Tuesday, June 19, 2012

Old Habits Are Hard to Break

If you ask anyone who has an addiction what led them to relapse, there could be one of a thousand different answers.  I am someone who has experienced relapse in my journey of recovery.  I wish I didn't have to learn lessons in quite such a painful fashion, but sometimes it takes what it takes.  After being in OA for 2 1/2 to 3 years I had lost 189lbs and was slowly beginning to approach a more normal body weight.  I remember when I weighed in and the scale registered a number that started with the number 2.  I believe there was a subconscious decision that I made at that point that I wasn't going to lose weight, and in fact I started putting weight back on.  I moved from the first apartment that I was in to an apartment that was closer to where my social life, but it also enabled me to make choices that did not serve my health of continued weight loss.  My weight started slowly creeping up and I put on a happy face and was doing my utmost to make people feel like I was "fine".  In the midst of no longer making progress in my physical recovery I had taken on two substantial service positions within my recovery community.  My need to people please and do for others left me in a position where I was unable to be honest with myself about what was necessary to place my recovery first in my own life.  LET ME BE VERY CLEAR:  I believe with every fibre of my being that the 12 Step recovery process   WORKS.  The trouble that I got into was that I stopped doing the things that brought me success in recovery in the first place.  My relapse in recovery is NOT the result of a failure of the program, it was my failure to work the program.

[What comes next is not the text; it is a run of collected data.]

(** C3. The groups of [show_subgraphs] hold every stored node name exactly
    once: put end to end they are a rearrangement of the keys of [nodes],
    a name is a key exactly when some group has it, and no name is in two
    groups or twice in one. *)
Theorem show_subgraphs_partition self (Hwf : wf self) :
  let groups := show_subgraphs self in
  Permutation (List.concat groups) (Dict.keys (nodes self)) /\
  (forall k, In k (Dict.keys (nodes self)) <->
             exists g, In g groups /\ In k g) /\
  NoDup (List.concat groups) /\
  (forall k i j g1 g2,
      nth_error groups i = Some g1 -> nth_error groups j = Some g2 ->
      In k g1 -> In k g2 -> i = j).
Proof.
  intros groups.
  assert (Hperm : Permutation (List.concat groups) (Dict.keys (nodes self))).
  { subst groups. rewrite <- (wf_node_names Hwf).
    apply show_subgraphs_members. }
  assert (Hnd : NoDup (List.concat groups)).
  { apply (Permutation_NoDup (Permutation_sym Hperm)).
    apply (wf_nodes_nodup Hwf). }
  repeat split.
  - exact Hperm.
  - intros Hk. apply (Permutation_in _ (Permutation_sym Hperm)) in Hk.
    apply in_concat in Hk. destruct Hk as (g & Hg & Hk). eauto.
  - intros (g & Hg & Hk). apply (Permutation_in _ Hperm).
    apply in_concat. eauto.
  - exact Hnd.
  - intros k. now apply NoDup_concat_one_group.
Qed.
End Subgraphs.

(** ** The fixtures, evaluated *)

Section FixtureChecks.
Import Fixtures.

Local Ltac in_list :=
  vm_compute; repeat (first [left; reflexivity | right]).
Local Ltac not_in_list := vm_compute; intuition discriminate.

Lemma wf_G1 : wf G1.
Proof. apply wf_Graph_init. Qed.

Lemma wf_G3 : wf G3.
Proof. apply wf_Graph_init. Qed.

(** The assertions of graph.py on [G1] and [G2], as truth values. *)
Example G1_paths :
  map (fun '(a, b) => truthy (path_exists G1 a b))
    [(0, 1); (0, 2); (0, 3); (1, 2); (1, 3); (1, 0); (2, 0); (3, 2);
     (6, 4); (4, 5); (4, 6); (5, 6); (0, 6); (0, 4)]
  = [true; true; true; true; true; true; true; true; true; true;
     false; false; false; false].
Proof. vm_compute. reflexivity. Qed.

Example G2_paths :
  map (fun '(a, b) => truthy (path_exists G2 a b))
    [(9, 1); (5, 1); (2, 9); (5, 4); (9, 6); (4, 0); (7, 3); (7, 8)]
  = [true; true; false; false; false; true; true; false].
Proof. vm_compute. reflexivity. Qed.

Example G1_groups : show_subgraphs G1 = [[0; 1; 2; 3]; [4; 5; 6]].
Proof. vm_compute. reflexivity. Qed.

Example G2_groups :
  show_subgraphs G2 = [[0; 4; 6]; [1; 2; 5; 9]; [3; 7]; [8]].
Proof. vm_compute. reflexivity. Qed.

Lemma G3_groups : show_subgraphs G3 = [[0; 2]; [1]].
Proof. vm_compute. reflexivity. Qed.

Lemma G3_groups_split : ~ same_group (show_subgraphs G3) 1 2.
Proof.
  rewrite G3_groups. intros (g & Hg & H1 & H2).
  destruct Hg as [<-|[<-|[]]]; simpl in H1, H2; intuition discriminate.
Qed.

(** C1. On the fixture [G1], [path_exists(0, 3)] returns [[0, 1, 2]]: the
    list stops at the node before the end, [3] is not in it. *)
Theorem G1_path_0_3_stops_before_end :
  path_exists G1 0 3 = Some [0; 1; 2] /\ ~ In 3 [0; 1; 2].
Proof. split; [vm_compute; reflexivity | not_in_list]. Qed.

(** C2. On [G3] (nodes 0, 1, 2 and edges 0->2, 1->2) the nodes 1 and 2 are
    joined by an edge, so connected in the undirected graph, and
    [show_subgraphs] returns [[0, 2], [1]], which has them in two
    groups. *)
Theorem G3_groups_not_components :
  weakly_connected G3 1 2 /\
  show_subgraphs G3 = [[0; 2]; [1]] /\
  ~ same_group (show_subgraphs G3) 1 2.
Proof.
  split; [|split; [apply G3_groups | apply G3_groups_split]].
  apply rst_step. exists (edge 1 2). split; [in_list|]. split; reflexivity.
Qed.

(** C4. On [G3] the nodes 1 and 2 are stored and [path_exists(1, 2)]
    returns a list, yet [show_subgraphs] has them in two groups. *)
Theorem G3_path_without_group :
  In 1 (Dict.keys (nodes G3)) /\ In 2 (Dict.keys (nodes G3)) /\
  path_exists G3 1 2 = Some [1] /\
  truthy (path_exists G3 1 2) = true /\
  ~ same_group (show_subgraphs G3) 1 2.
Proof.
  split; [in_list|]. split; [in_list|]. split; [vm_compute; reflexivity|].
  split; [vm_compute; reflexivity | apply G3_groups_split].
Qed.
(** One call of an exported function of the module, and what it returns. *)
Inductive Op :=
  | OpRecoveryDialog (consecutiveFailures : Z) (errorMessage : option string)
      (suggestedStrategy : RecoveryStrategyId) (now : Z) (answer : Exc MessageBoxReturn)
  | OpRestartAppDialog (failures now : Z) (answer : Exc MessageBoxReturn)
  | OpFactoryResetDialog (answer : Exc MessageBoxReturn)
  | OpSuccessDialog (strategyName : string) (answer : Exc MessageBoxReturn)
  | OpFailedDialog (strategyName errorMessage : string) (answer : Exc MessageBoxReturn)
  | OpResetSuppression
  | OpIsSuppressed
  | OpSuppressAll.

Inductive Returned :=
  | RDialog (r : RecoveryDialogResult)
  | RBool (b : bool)
  | RVoid.

Definition step (op : Op) (st : State) : State * Returned :=
  match op with
  | OpRecoveryDialog failures msg sid now answer =>
      let '(st1, r) := showRecoveryDialog failures msg sid now answer st in
      (st1, RDialog r)
  | OpRestartAppDialog failures now answer =>
      let '(st1, b) := showRestartAppDialog failures now answer st in (st1, RBool b)
  | OpFactoryResetDialog answer =>
      let '(st1, b) := showFactoryResetDialog answer st in (st1, RBool b)
  | OpSuccessDialog sname answer => (showRecoverySuccessDialog sname answer st, RVoid)
  | OpFailedDialog sname msg answer =>
      (showRecoveryFailedDialog sname msg answer st, RVoid)
  | OpResetSuppression => (resetDialogSuppression st, RVoid)
  | OpIsSuppressed => (st, RBool (isDialogSuppressed st))
  | OpSuppressAll => (suppressAllDialogs st, RVoid)
  end.

(** The states a sequence of calls goes through, with what each returned:
    before, call, result, after. *)
Fixpoint run (st : State) (ops : list Op) : list (State * Op * Returned * State) :=
  match ops with
  | [] => []
  | op :: ops' =>
      let '(st1, r) := step op st in (st, op, r, st1) :: run st1 ops'
  end.

(** The clock read by a call that may show the recovery dialog. *)
Definition dialogClock (op : Op) : option Z :=
  match op with
  | OpRecoveryDialog _ _ _ now _ | OpRestartAppDialog _ now _ => Some now
  | _ => None
  end.

(** The times at which the recovery dialog was put on screen in a run:
    the clocks of the recovery-dialog calls that opened a box. *)
Definition recoveryDialogTimes (steps : list (State * Op * Returned * State)) : list Z :=
  omap (fun '(st, op, _, st1) =>
          match dialogClock op with
          | Some now =>
              if (length (opened st1) =? length (opened st))%nat then None else Some now
          | None => None
          end) steps.

(** The times are a cooldown apart, the first from [t0]. *)
Fixpoint apart (t0 : Z) (times : list Z) : Prop :=
  match times with
  | [] => True
  | t :: times' => DIALOG_COOLDOWN_MS <= t - t0 /\ apart t times'
  end.

Definition isReset (op : Op) : bool :=
  match op with OpResetSuppression => true | _ => false end.

(** The call returned what a suppressed recovery dialog returns, if it is
    a call that asks for that dialog. *)
Definition suppressedAnswer (op : Op) (r : Returned) : Prop :=
  match op, r with
  | OpRecoveryDialog _ _ _ _ _, r => r = RDialog (mkDialogResult ignore true)
  | OpRestartAppDialog _ _ _, r => r = RBool false
  | _, _ => True
  end.

(** The boxes of the recovery dialog among those opened. *)
Definition isRecoveryBox (b : MessageBox) : bool :=
  String.eqb (box_title b) "Halo is having trouble".

(** Four requests for the recovery dialog, 4 s apart, each answered with
    the last button. *)
Definition dialogBurst : list Op :=
  [OpRecoveryDialog 3 None S2 100000 (Ok (mkReturn 1 false));
   OpRecoveryDialog 4 None S2 104000 (Ok (mkReturn 1 false));
   OpRestartAppDialog 5 108000 (Ok (mkReturn 2 false));
   OpRecoveryDialog 6 (Some "timeout") S3 112000 (Ok (mkReturn 2 false))].

(** The state after a first dialog whose checkbox the user ticked. *)
Definition tickedState : State :=
  fst (showRecoveryDialog 3 None S2 100000 (Ok (mkReturn 1 true)) init).

(** A request made a minute later, and a factory-reset confirmation. *)
Definition afterTick : list Op :=
  [OpRecoveryDialog 5 None S3 160000 (Ok (mkReturn 0 false));
   OpFactoryResetDialog (Ok (mkReturn 0 false))].

End RecoveryUI.

(** ** The executor's entry points that ask the user (executor.ts) *)

Module ExecutorUI.

Import Strategies Executor RecoveryUI.

(** The executor's world and that of the dialogs. *)
Record UWorld := mkUWorld {
  base : World;
  ui : RecoveryUI.State
}.

Definition setBase (w : World) (u : UWorld) : UWorld := {| base := w; ui := ui u |}.
Definition setUI (s : RecoveryUI.State) (u : UWorld) : UWorld := {| base := base u; ui := s |}.

(** [requestRecoveryConsent]; [None] is [null]. *)
Definition requestRecoveryConsent (suggestedStrategy : RecoveryStrategyId)
    (errorMessage : option string) (now : Z) (answer : Exc MessageBoxReturn)
    (u : UWorld) : UWorld * option RecoveryStrategyId :=
  if isDialogSuppressed (ui u) then
    (setBase (addLog "[Health][Recovery] Dialog suppressed, skipping consent request"
                (base u)) u,
     None)
  else
    let '(ui1, result) :=
      showRecoveryDialog (consecutiveErrorCount (executor (base u))) errorMessage
        suggestedStrategy now answer (ui u) in
    (setUI ui1 u,
     match action result with
     | tryFix => Some S2
     | restart => Some S3
     | factoryReset => Some S4
     | ignore => None
     end).

(** What the environment decides during one activation of
    [executeRecoveryWithUI]. *)
Record UIEnv := mkUIEnv {
  ui_now : Z;                          (* Date.now() in showRecoveryDialog *)
  ui_choice : Exc MessageBoxReturn;    (* the recovery or confirmation box *)
  ui_cancel_now : Z;                   (* Date.now() in a cancelled result *)
  ui_exec : Env;                       (* during executeRecovery *)
  ui_notice : Exc MessageBoxReturn     (* the notification box *)
}.

(** The part of [executeRecoveryWithUI] after the consent: the recovery
    and the notification of its result. *)
Definition executeAndNotify (strategyId : RecoveryStrategyId) (env : UIEnv)
    (u : UWorld) : UWorld * RecoveryResult :=
  let strategy := getStrategy strategyId in
  let '(w1, result) := executeRecovery strategyId true (ui_exec env) (base u) in
  let u1 := setBase w1 u in
  let u2 :=
    if success result then
      if negb (bool_decide (strategyId = S3)) && negb (bool_decide (strategyId = S4))
      then setUI (showRecoverySuccessDialog (name strategy) (ui_notice env) (ui u1)) u1
      else u1
    else
      setUI (showRecoveryFailedDialog (name strategy) (message result)
               (ui_notice env) (ui u1)) u1 in
  (u2, result).

(** [executeRecoveryWithUI]. The function calls itself when the user picks
    another strategy than the one proposed; each activation has its own
    environment, the outermost first, and [None] means that the
    environments given do not reach the end of the call. *)
Fixpoint executeRecoveryWithUI (envs : list UIEnv) (strategyId : RecoveryStrategyId)
    (errorMessage : option string) (u : UWorld) : option (UWorld * RecoveryResult) :=
  match envs with
  | [] => None
  | env :: envs' =>
      let strategy := getStrategy strategyId in
      if requiresConsentField strategy then
        if bool_decide (strategyId = S4) then
          let '(ui1, confirmed) := showFactoryResetDialog (ui_choice env) (ui u) in
          let u1 := setUI ui1 u in
          if negb confirmed then
            Some (u1, failure strategyId "User cancelled factory reset" (ui_cancel_now env))
          else Some (executeAndNotify strategyId env u1)
        else
          let '(u1, chosenStrategy) :=
            requestRecoveryConsent strategyId errorMessage (ui_now env) (ui_choice env) u in
          match chosenStrategy with
          | None =>
              Some (u1, failure strategyId "User chose to ignore" (ui_cancel_now env))
          | Some chosen =>
              if negb (bool_decide (chosen = strategyId))
              then executeRecoveryWithUI envs' chosen errorMessage u1
              else Some (executeAndNotify strategyId env u1)
          end
      else Some (executeAndNotify strategyId env u)
  end.

(** [getRecoveryStats] *)
Record RecoveryStats := mkRecoveryStats {
  recentAttempts : Z;
  statsLastRecoveryTime : Z;
  statsCanRecover : bool
}.

Definition getRecoveryStats (now : Z) (w : World) : RecoveryStats :=
  {| recentAttempts := recentRecoveryAttempts (executor w);
     statsLastRecoveryTime := lastRecoveryTime (executor w);
     statsCanRecover := canRecover now w |}.

(** The answer pressed the first button of the box. *)
Definition pressedFirst (answer : Exc MessageBoxReturn) : Prop :=
  exists r, answer = Ok r /\ response r = 0.

(** An environment in which the user presses button [i] of the choice box,
    leaves the checkbox alone, and every clock reads [t]. *)
Definition pressing (i t : Z) : UIEnv :=
  {| ui_now := t; ui_choice := Ok (mkReturn i false); ui_cancel_now := t;
     ui_exec := Samples.envAt t; ui_notice := Ok (mkReturn 0 false) |}.

Definition initU : UWorld :=
  {| base := initWorld Registry.NoFile; ui := RecoveryUI.init |}.

End ExecutorUI.

(** ** A sample environment of the port probe *)

Module ProbeSamples.

Import Probes.

(** The three lowest ports of the range are taken, no check throws. *)
Definition somePortsTaken : PortEnv :=
  {| pt_available := fun p => 3850 <=? p; pt_fault := None; pt_now := 1000 |}.

End ProbeSamples.

(** * Properties *)

(** A given string is none of the strings of a literal list. *)
Ltac not_in_list :=
  let H := fresh "H" in
  intros H; repeat (apply elem_of_cons in H as [H | H]; [discriminate H |]);
  inversion H.

(** ** Process registry *)

Section RegistryFacts.

Import Registry RegistryRuns.

Lemma withProcesses_same (r : HealthRegistry) : withProcesses r (r_processes r) = r.
Proof. by destruct r. Qed.

Lemma withProcesses_twice (r : HealthRegistry) (ps qs : list ProcessEntry) :
  withProcesses (withProcesses r ps) qs = withProcesses r qs.
Proof. reflexivity. Qed.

As I continued to work at the health care agency I knew that I needed to move out of the department that I had started working in.  I spent concerted time working for a promotion and finally was offered the position of being a Customer Service Supervisor of a small call center team.  It was a big sign of external support for me that I needed at the time, but in retrospect I think that the stress of the new position was a trigger for even more uncontrolled eating.  I made the approval of people I worked for more important than my physical, emotional, and spiritual health.  Part of the challenge was that my direct manager worked in Southern California while I worked in Sacramento.  It left me feeling like I was sort of hanging out on a limb in this new position.  As I learned at a training seminar for new supervisors, being good at what you do, DOES NOT make you good at supervising people who are doing what you used to be good at.  While I don't blame ANYONE for my choice to pick up food and behaviors that I had put down, I realize that I was not set up for success.  As my stress and anxiety level grew, it just became easier to make poor food choices, go to fewer recovery meetings because I was "tired" after a long day or work , and generally let go of everything that had gotten me to where I was.  Anyone who has worked in a call center will attest that the wind blowing from the east is a good enough reason for a pot luck, and as I began to participate in those pot lucks, it was one of the final nails in the coffin of my progress.

As I continued to put on weight I began to have more substantial consequences due to my weight.  I had to start using a cane because of the inflammation in my knees that was creating balance issues.  I wasn't able to walk effectively with my left hip being do degenerated and my knees had started to exhibited inflammation and loss of mobility.  I began to have incidences where my balance would fail and I would fall down.  Because of my weight and my joint problems I was unable to get up myself.  It was absolutely MORTIFYING to not be able to get myself up after falling.  It would take calling the fire department to help me get up.  Being 30 years old and having that happen was such a shaming experience if I could have crawled in a whole and died I would have gratefully done that.

As my disease became more and more encompassing, my depression grew again.  I couldn't accurately voice my shame and anguish about being in relapse, to the people in the program who had become so important and vital to my life, and whom I had grown to love so much.   There is nothing worse that feeling shame and being unable to be honest about what was going on.  I wanted SO BADLY to feel like I had my "S%*T" together.  I wish even today I could surgically remove my ego from my mind and body.  As far as I can tell, the only purpose it serves is image management and making me feel "separate from".  But that may change over time.